(Saved entries)
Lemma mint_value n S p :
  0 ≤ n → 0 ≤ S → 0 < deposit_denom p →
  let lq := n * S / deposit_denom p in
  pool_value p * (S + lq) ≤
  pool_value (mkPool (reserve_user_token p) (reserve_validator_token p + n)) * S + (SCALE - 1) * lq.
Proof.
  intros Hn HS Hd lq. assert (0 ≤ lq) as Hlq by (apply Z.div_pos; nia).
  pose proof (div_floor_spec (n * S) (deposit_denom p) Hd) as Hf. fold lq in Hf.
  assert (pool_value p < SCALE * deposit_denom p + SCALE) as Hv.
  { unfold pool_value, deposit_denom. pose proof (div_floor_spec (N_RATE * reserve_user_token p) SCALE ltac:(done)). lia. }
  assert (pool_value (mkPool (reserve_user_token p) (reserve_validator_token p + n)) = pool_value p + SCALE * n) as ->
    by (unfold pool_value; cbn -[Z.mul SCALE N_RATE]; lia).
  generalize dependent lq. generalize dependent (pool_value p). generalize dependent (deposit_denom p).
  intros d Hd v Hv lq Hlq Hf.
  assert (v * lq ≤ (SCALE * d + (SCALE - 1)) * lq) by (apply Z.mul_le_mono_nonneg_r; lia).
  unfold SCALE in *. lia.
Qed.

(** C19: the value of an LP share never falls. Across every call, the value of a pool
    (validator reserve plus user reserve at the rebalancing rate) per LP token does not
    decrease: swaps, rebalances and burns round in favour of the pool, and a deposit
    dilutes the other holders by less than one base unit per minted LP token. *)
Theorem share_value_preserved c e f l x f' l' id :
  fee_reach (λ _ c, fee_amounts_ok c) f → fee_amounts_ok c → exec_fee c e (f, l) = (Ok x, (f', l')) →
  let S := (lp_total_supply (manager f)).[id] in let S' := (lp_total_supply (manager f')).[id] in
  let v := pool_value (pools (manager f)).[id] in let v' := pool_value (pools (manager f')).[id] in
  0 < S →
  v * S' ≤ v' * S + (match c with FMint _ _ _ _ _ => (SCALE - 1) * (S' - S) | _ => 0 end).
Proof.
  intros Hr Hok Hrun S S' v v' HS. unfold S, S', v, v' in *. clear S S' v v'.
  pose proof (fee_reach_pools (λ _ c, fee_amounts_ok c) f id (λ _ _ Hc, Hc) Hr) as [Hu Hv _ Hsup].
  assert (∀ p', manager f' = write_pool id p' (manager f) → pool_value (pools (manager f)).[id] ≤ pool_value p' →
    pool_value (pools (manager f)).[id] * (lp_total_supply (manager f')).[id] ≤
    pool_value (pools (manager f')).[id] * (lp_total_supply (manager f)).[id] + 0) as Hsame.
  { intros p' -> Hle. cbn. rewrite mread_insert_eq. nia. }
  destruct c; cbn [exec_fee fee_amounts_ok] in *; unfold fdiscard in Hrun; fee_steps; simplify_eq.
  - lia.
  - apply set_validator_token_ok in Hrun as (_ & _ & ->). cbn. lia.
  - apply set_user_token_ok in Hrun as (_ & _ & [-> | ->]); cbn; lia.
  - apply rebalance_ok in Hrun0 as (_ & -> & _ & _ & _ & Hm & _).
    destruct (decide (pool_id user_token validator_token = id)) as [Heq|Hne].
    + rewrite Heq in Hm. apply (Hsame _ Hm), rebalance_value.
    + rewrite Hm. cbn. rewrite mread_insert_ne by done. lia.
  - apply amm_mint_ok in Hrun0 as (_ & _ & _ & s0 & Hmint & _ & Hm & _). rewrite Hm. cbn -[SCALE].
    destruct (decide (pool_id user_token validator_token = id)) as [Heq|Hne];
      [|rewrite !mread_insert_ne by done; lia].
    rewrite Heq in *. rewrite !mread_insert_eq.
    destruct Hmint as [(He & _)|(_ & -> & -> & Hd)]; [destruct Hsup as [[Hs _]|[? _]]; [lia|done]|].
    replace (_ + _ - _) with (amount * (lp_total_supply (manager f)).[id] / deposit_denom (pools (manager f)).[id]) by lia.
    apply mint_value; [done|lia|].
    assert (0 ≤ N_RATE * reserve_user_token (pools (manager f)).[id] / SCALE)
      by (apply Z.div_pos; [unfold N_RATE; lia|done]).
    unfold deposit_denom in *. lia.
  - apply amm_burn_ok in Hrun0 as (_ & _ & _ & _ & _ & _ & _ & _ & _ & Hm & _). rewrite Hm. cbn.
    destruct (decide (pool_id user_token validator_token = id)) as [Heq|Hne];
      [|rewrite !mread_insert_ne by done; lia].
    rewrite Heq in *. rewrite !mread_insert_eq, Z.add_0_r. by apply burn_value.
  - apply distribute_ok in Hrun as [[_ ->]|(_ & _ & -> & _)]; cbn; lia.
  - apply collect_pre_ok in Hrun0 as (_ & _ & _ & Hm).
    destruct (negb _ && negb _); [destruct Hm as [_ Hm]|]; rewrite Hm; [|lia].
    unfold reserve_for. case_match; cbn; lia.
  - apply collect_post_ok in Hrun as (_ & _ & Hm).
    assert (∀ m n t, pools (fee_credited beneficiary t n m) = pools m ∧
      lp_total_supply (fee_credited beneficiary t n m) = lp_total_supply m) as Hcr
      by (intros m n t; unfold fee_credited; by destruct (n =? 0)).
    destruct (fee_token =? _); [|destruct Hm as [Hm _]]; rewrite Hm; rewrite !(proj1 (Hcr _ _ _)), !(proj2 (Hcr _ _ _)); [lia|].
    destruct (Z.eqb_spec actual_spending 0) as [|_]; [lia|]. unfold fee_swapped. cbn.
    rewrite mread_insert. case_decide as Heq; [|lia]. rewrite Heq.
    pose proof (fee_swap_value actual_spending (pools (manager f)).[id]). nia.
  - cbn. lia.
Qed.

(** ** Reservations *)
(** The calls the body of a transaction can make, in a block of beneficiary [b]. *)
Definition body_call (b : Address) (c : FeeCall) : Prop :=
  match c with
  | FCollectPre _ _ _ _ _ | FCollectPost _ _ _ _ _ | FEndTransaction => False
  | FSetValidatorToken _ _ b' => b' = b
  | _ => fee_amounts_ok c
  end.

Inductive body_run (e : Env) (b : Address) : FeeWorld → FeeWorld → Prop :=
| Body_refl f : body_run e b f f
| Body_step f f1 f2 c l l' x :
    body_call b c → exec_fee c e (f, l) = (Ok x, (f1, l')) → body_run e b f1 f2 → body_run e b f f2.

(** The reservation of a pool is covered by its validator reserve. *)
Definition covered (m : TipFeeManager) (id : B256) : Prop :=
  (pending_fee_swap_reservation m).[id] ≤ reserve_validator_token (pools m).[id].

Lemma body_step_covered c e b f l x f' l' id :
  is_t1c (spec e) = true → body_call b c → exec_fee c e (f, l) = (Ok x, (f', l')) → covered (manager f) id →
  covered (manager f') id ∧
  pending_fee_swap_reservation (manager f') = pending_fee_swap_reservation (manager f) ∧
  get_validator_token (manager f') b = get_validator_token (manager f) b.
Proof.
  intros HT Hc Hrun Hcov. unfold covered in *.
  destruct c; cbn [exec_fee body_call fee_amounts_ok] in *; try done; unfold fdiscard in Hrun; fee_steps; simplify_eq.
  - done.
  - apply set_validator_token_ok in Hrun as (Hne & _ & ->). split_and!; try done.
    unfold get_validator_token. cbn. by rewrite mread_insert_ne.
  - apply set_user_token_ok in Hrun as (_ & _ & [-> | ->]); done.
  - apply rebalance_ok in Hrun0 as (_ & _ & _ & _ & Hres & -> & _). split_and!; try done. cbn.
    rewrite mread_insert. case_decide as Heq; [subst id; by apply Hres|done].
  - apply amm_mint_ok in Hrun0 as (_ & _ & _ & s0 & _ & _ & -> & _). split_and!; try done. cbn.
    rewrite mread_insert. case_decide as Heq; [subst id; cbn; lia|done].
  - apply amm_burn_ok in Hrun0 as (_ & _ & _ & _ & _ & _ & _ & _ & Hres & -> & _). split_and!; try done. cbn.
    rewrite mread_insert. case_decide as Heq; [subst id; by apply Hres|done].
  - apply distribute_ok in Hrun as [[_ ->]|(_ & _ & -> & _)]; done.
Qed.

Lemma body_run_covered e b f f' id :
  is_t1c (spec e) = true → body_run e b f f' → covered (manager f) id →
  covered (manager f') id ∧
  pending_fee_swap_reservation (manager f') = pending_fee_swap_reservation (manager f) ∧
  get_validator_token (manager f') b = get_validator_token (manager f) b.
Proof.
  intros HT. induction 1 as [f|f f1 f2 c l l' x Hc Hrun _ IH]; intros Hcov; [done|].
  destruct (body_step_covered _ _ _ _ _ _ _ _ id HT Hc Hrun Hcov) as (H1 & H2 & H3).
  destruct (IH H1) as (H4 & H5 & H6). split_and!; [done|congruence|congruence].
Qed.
* * *
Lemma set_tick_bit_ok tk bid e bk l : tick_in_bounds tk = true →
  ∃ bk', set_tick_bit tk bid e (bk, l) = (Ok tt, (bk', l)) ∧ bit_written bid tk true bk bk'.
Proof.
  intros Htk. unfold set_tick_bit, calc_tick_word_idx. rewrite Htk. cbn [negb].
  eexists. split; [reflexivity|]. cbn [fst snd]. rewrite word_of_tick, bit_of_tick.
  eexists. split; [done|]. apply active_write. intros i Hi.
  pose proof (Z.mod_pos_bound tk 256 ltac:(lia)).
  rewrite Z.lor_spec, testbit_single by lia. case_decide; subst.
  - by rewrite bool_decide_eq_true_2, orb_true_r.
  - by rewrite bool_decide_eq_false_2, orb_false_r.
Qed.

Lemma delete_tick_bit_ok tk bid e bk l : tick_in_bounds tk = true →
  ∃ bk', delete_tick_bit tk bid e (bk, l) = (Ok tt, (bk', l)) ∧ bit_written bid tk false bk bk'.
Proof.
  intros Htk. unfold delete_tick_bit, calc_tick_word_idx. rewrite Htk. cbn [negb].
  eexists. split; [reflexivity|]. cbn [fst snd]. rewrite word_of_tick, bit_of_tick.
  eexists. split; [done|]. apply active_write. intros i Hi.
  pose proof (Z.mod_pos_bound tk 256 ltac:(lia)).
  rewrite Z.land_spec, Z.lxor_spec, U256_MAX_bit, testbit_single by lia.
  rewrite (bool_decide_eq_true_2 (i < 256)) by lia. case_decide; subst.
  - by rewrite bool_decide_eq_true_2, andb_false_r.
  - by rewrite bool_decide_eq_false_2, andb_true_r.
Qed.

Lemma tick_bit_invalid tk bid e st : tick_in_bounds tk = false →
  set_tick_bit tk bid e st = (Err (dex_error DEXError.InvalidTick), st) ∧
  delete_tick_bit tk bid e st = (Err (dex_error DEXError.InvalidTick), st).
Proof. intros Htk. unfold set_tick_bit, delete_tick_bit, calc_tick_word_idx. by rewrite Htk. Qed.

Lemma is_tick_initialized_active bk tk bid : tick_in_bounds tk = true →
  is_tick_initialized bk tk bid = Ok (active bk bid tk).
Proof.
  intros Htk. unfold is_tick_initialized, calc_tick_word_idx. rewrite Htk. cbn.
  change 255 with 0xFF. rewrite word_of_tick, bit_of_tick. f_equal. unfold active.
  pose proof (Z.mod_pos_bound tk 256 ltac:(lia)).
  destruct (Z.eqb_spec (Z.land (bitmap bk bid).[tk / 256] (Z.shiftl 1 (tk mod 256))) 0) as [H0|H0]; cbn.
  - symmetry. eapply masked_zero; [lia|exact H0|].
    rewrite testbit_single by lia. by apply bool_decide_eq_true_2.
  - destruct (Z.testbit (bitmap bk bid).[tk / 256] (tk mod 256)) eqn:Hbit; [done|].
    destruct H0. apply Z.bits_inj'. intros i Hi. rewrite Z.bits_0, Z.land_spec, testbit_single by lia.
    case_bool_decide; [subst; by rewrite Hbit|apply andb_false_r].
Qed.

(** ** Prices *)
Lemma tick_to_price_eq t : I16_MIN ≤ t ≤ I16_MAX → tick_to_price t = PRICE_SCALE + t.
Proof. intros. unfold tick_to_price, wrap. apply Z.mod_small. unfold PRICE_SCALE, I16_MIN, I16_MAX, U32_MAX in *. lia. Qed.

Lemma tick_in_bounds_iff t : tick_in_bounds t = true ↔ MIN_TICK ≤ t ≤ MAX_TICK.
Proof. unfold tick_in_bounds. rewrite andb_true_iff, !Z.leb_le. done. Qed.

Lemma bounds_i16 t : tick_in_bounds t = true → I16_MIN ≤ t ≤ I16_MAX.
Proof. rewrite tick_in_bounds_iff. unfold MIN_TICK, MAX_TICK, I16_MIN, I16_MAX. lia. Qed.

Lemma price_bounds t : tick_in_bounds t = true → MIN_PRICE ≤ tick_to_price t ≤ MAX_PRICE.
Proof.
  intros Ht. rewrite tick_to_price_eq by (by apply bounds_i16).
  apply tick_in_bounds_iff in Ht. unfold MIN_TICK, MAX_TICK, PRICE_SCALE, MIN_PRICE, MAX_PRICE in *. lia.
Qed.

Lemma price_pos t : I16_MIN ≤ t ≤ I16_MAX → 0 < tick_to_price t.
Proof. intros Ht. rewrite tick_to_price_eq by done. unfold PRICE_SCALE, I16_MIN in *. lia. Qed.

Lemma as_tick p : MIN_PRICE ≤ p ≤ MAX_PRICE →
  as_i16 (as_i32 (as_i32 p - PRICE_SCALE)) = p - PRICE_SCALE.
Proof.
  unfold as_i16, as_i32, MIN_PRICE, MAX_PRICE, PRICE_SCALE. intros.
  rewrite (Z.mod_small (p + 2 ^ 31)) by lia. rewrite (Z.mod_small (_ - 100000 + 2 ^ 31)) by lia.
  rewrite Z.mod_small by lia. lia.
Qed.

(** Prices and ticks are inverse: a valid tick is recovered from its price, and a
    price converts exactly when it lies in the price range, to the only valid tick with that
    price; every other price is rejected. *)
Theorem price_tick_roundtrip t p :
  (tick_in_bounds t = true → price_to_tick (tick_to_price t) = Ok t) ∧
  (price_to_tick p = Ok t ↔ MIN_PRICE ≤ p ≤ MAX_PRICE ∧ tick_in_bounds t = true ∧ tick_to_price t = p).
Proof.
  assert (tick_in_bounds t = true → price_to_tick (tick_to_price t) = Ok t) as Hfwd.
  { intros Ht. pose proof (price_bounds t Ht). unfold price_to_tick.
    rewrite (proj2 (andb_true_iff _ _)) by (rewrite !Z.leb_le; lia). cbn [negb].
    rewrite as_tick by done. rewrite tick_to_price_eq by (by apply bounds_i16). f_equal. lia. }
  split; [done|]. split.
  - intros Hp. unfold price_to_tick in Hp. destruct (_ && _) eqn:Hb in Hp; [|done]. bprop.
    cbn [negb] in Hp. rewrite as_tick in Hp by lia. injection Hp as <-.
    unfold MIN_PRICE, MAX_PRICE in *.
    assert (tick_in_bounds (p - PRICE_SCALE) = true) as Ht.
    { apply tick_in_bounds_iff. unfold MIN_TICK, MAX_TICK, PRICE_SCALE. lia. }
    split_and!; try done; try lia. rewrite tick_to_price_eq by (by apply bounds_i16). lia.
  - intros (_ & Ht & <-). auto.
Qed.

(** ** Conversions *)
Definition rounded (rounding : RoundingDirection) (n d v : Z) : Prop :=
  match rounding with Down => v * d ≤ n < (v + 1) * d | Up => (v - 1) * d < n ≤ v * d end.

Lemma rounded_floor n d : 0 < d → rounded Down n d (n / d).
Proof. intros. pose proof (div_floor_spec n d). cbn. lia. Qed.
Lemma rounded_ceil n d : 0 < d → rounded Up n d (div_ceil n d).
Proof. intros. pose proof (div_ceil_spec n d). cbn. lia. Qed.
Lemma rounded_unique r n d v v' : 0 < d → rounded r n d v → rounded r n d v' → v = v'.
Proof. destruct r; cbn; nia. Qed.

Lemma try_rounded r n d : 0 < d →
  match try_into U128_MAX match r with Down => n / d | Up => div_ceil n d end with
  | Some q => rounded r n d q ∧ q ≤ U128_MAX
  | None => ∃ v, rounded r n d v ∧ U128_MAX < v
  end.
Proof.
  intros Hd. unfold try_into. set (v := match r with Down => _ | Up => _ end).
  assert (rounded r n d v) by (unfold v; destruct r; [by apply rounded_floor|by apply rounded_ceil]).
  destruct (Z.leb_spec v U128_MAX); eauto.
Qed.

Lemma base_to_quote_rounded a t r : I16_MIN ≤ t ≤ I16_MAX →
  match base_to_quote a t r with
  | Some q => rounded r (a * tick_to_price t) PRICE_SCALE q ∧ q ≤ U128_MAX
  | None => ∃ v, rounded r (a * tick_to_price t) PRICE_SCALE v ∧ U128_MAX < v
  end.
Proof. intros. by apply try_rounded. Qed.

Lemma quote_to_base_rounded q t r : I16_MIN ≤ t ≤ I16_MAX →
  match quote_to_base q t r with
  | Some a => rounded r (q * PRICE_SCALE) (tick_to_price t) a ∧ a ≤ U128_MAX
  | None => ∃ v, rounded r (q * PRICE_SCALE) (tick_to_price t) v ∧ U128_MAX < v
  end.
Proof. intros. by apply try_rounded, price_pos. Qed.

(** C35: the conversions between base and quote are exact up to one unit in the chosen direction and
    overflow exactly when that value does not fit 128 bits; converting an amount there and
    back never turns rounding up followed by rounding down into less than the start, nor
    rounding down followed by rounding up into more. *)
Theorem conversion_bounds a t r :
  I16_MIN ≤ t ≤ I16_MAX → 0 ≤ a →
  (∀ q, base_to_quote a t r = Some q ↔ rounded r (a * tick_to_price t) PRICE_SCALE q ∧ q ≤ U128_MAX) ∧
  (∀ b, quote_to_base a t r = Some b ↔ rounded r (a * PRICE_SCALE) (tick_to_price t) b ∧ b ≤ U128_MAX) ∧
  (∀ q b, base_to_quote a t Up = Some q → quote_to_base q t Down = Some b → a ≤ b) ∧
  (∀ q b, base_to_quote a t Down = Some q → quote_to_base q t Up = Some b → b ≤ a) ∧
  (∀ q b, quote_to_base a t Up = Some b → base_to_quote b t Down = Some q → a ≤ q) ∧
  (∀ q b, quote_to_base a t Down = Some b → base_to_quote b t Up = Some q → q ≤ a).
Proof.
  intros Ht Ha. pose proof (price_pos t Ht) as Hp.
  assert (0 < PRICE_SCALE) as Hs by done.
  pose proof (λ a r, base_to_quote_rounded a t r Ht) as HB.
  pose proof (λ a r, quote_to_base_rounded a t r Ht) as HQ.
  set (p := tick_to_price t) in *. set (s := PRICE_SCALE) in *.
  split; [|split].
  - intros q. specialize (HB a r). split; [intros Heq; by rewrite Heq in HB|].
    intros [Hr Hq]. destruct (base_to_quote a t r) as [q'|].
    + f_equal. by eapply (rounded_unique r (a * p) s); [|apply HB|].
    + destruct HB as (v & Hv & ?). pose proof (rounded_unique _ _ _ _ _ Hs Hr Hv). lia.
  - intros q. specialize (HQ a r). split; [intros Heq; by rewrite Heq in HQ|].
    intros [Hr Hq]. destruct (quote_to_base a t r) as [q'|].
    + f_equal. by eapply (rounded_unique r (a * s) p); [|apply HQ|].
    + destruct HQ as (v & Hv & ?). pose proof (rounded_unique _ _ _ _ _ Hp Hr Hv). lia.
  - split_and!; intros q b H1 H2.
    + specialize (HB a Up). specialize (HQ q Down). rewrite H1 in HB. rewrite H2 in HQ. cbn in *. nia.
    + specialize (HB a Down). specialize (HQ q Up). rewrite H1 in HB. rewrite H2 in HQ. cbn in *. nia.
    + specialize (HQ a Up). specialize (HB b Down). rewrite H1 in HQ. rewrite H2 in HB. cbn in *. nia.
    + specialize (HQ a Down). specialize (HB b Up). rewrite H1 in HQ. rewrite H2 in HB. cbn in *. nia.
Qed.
==
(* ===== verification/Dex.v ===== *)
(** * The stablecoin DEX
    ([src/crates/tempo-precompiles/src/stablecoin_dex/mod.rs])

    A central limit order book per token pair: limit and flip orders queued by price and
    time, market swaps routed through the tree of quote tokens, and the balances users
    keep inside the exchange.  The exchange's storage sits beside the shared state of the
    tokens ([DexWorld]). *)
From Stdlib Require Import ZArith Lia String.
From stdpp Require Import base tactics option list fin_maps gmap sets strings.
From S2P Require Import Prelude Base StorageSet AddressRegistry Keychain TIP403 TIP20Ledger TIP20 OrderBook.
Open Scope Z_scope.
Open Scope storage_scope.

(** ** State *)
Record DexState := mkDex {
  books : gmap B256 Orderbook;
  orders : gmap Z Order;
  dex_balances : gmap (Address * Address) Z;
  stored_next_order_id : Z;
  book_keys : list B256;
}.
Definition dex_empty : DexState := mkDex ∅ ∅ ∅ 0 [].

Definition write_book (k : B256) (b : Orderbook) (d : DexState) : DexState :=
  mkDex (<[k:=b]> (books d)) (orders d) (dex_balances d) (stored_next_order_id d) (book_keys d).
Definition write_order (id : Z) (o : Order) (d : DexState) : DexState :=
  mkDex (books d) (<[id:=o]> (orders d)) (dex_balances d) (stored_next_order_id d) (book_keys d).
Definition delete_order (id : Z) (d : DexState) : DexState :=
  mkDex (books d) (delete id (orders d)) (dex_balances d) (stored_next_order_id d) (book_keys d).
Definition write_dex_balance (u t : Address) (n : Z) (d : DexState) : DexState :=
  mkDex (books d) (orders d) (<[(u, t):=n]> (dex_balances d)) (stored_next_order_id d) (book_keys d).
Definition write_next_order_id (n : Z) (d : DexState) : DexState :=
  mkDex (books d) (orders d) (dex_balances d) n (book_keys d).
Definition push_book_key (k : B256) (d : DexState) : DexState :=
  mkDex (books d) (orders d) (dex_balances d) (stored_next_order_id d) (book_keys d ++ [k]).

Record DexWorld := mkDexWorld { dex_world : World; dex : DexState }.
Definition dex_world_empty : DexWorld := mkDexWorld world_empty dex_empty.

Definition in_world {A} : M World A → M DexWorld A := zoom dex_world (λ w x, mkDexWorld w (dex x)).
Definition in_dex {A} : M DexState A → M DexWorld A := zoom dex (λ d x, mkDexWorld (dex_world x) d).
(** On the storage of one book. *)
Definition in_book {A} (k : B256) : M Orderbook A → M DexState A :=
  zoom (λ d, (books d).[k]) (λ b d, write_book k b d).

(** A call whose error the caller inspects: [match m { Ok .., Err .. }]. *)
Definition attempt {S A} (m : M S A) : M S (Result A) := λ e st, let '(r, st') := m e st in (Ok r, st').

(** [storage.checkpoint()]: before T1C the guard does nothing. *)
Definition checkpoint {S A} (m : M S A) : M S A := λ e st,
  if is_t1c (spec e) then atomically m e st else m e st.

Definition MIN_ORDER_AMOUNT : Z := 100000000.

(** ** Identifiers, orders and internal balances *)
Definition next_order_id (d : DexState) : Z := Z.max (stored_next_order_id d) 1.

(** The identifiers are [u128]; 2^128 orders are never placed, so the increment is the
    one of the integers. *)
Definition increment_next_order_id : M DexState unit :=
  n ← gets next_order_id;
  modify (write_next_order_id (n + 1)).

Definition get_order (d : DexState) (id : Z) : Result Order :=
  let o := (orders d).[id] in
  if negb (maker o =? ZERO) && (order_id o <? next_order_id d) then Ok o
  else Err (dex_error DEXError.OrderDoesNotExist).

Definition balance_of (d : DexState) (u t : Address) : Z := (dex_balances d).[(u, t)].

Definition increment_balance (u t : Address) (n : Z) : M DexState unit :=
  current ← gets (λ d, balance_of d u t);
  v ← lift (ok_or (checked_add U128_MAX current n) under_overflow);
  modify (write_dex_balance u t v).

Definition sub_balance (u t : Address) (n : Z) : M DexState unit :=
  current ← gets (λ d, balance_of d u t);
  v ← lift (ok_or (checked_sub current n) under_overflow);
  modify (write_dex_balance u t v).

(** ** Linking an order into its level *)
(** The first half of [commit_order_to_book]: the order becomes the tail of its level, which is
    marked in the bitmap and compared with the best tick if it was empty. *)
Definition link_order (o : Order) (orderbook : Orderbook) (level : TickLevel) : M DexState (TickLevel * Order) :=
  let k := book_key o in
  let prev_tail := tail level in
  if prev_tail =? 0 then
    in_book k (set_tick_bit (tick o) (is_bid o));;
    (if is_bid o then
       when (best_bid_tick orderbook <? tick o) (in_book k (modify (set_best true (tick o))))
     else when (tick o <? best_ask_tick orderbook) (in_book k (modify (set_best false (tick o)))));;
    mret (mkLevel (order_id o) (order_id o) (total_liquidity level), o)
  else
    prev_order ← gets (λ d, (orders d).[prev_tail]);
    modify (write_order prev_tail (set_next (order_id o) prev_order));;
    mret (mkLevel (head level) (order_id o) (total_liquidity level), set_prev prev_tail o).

_WHAT THE EXERCISE ASKS_:
Search the entries above for the word "Hsame", and copy every line where it occurs.

_PROBLEM SOLUTION_:
    pool_value (pools (manager f')).[id] * (lp_total_supply (manager f)).[id] + 0) as Hsame.
    + rewrite Heq in Hm. apply (Hsame _ Hm), rebalance_value.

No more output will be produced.